Giter Club home page Giter Club logo

mat2spec's Introduction

Density of States Prediction for Materials Discovery via Contrastive Learning from Probabilistic Embeddings

Authors: Shufeng Kong 1, Francesco Ricci 2,4, Dan Guevarra 3, Jeffrey B. Neaton 2,5,6, Carla P. Gomes 1, and John M. Gregoire 3

  1. Department of Computer Science, Cornell University, Ithaca, NY, USA
  2. Material Science Division, Lawrence Berkeley National Laboratory, Berkeley, CA, USA
  3. Division of Engineering and Applied Science, California Institute of Technology, Pasadena, CA, USA
  4. Chemical Science Division, Lawrence Berkeley National Laboratory, Berkeley, CA, USA
  5. Department of Physics, University of California, Berkeley, Berkeley, CA, USA
  6. Kavli Energy NanoSciences Institute at Berkeley, Berkeley, CA, USA

This a Pytorch implementation of the machine learning model "Mat2Spec" presented in this paper (https://arxiv.org/abs/2110.11444).
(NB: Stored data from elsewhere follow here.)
(** * tagfix: the tag translation layer of the audio metadata editor

  A shallow embedding of [tagfix.py]: extension dispatch
  ([load_audio_file]), the canonical-tag translator ([get_tag_value],
  [set_tag_value]), the cover embedding step of [process_album_cover]
  and the directory traversal ([find_audio_files]), together with the
  parts of the Python runtime and of the mutagen objects those
  functions touch.

  Python strings are modelled as [string]: sequences of characters with
  code points below 256 (this covers the program's own literals,
  including the MP4 atom names that start with code point 169). *)

From Stdlib Require Import ZArith Ascii String List Sorted Permutation.
From stdpp Require Import base option list gmap strings sorting pretty.

Local Open Scope Z_scope.

(** ** Python runtime: the string operations the program relies on *)

Module Py.

Definition ord (c : ascii) : Z := Z.of_N (N_of_ascii c).
Definition chr (n : Z) : ascii := ascii_of_N (Z.to_N n).

(** [str.lower] on one character: A-Z and the Latin-1 capitals
    (192..222 except the multiplication sign 215) move up by 32. *)
Definition lower_char (c : ascii) : ascii :=
  let n := ord c in
  if ((65 <=? n) && (n <=? 90)) || ((192 <=? n) && (n <=? 222) && negb (n =? 215))
  then chr (n + 32) else c.

Fixpoint lower (s : string) : string :=
  match s with
  | EmptyString => EmptyString
  | String c s' => String (lower_char c) (lower s')
  end.

(** [str.isspace] for one character (also the class [\s] of [re]). *)
Definition isspace (c : ascii) : bool :=
  let n := ord c in
  ((9 <=? n) && (n <=? 13)) || ((28 <=? n) && (n <=? 32)) || (n =? 133) || (n =? 160).

Fixpoint lstrip (p : ascii -> bool) (s : string) : string :=
  match s with
  | EmptyString => EmptyString
  | String c s' => if p c then lstrip p s' else s
  end.

Definition rstrip (p : ascii -> bool) (s : string) : string :=
  String.rev (lstrip p (String.rev s)).

(** [s.strip()] with [p := isspace]; [s.strip(chars)] with [p] the
    membership test of [chars]. *)
Definition strip (p : ascii -> bool) (s : string) : string :=
  rstrip p (lstrip p s).

Definition is_char (c : ascii) : ascii -> bool := fun a => Ascii.eqb a c.

Fixpoint startswith (pre s : string) : bool :=
  match pre, s with
  | EmptyString, _ => true
  | String a pre', String b s' => Ascii.eqb a b && startswith pre' s'
  | String _ _, EmptyString => false
  end.

(** [s.rfind(c)]: index of the last occurrence, -1 when there is none. *)
Fixpoint rfind_from (c : ascii) (s : string) (i last : Z) : Z :=
  match s with
  | EmptyString => last
  | String a s' => rfind_from c s' (i + 1) (if Ascii.eqb a c then i else last)
  end.
Definition rfind (c : ascii) (s : string) : Z := rfind_from c s 0 (-1).

(** [s.find(c, start)]: index of the first occurrence at or after
    [start], -1 when there is none. *)
Fixpoint find_from (c : ascii) (s : string) (i start : Z) : Z :=
  match s with
  | EmptyString => -1
  | String a s' =>
      if (start <=? i) && Ascii.eqb a c then i else find_from c s' (i + 1) start
  end.
Definition find (c : ascii) (s : string) (start : Z) : Z := find_from c s 0 start.

(** Slices [s[:i]] and [s[i:]] for [0 <= i]. *)
Definition slice_to (s : string) (i : Z) : string := String.substring 0 (Z.to_nat i) s.
Definition slice_from (s : string) (i : Z) : string :=
  String.substring (Z.to_nat i) (String.length s - Z.to_nat i) s.

(** [s.split(sep)] for a one-character separator. *)
Fixpoint split_go (sep : ascii) (s : string) (cur : string) : list string :=
  match s with
  | EmptyString => [String.rev cur]
  | String a s' =>
      if Ascii.eqb a sep then String.rev cur :: split_go sep s' EmptyString
      else split_go sep s' (String a cur)
  end.
Definition split (sep : ascii) (s : string) : list string := split_go sep s EmptyString.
Any question or suggestion about the codes please directly send to [email protected]

Installation

Install the following packages if not already installed: - may take 30 mins on typical machine to install all of them:

  • Python (tested on 3.8.11)
  • Pytorch (tested on 1.4.0)
  • Cuda (tested on 10.0)
  • Pandas (tested on 1.3.3)
  • Pytmatgen (tested on 2022.0.14)
  • PyTorch-Geometric (tested on 1.5.0)

Please follow these steps to create an environment:

  1. Download packages - example: https://download.pytorch.org/whl/cu100/torch-1.4.0%2Bcu100-cp38-cp38-linux_x86_64.whl https://download.pytorch.org/whl/cu100/torchvision-0.5.0%2Bcu100-cp38-cp38-linux_x86_64.whl https://data.pyg.org/whl/torch-1.4.0/torch_cluster-1.5.4%2Bcu100-cp38-cp38-linux_x86_64.whl https://data.pyg.org/whl/torch-1.4.0/torch_scatter-2.0.4%2Bcu100-cp38-cp38-linux_x86_64.whl https://data.pyg.org/whl/torch-1.4.0/torch_sparse-0.6.1%2Bcu100-cp38-cp38-linux_x86_64.whl https://data.pyg.org/whl/torch-1.4.0/torch_spline_conv-1.2.0%2Bcu100-cp38-cp38-linux_x86_64.whl

  2. Install packages - example

conda create --name mat2spec python=3.8
conda activate mat2spec
pip install torch-1.4.0+cu100-cp38-cp38-linux_x86_64.whl
pip install torchvision-0.5.0+cu100-cp38-cp38-linux_x86_64.whl
pip install torch_cluster-1.5.4+cu100-cp38-cp38-linux_x86_64.whl
pip install torch_scatter-2.0.4+cu100-cp38-cp38-linux_x86_64.whl
pip install torch_sparse-0.6.1+cu100-cp38-cp38-linux_x86_64.whl
pip install torch_spline_conv-1.2.0+cu100-cp38-cp38-linux_x86_64.whl
pip install torch-geometric==1.5.0
pip install pandas
pip install pymatgen

When finish using our model, you can deactivate the environment:

conda deactivate

Remember to activate the environment before using our model next time:

conda activate mat2spec

Datasets

  1. Phonon density of state: see our data repository link below, or data can be downloaded from here https://github.com/zhantaochen/phonondos_e3nn.
  2. Electronic density of state: see our data repository link below, or data can be downloaded from the Materials Project.
  3. Initial element embeddings: please refer to "Crystal Graph Convolutional Neural Networks for an Accurate and Interpretable Prediction of Material Properties" by Tian Xie and Jeffrey C. Grossman.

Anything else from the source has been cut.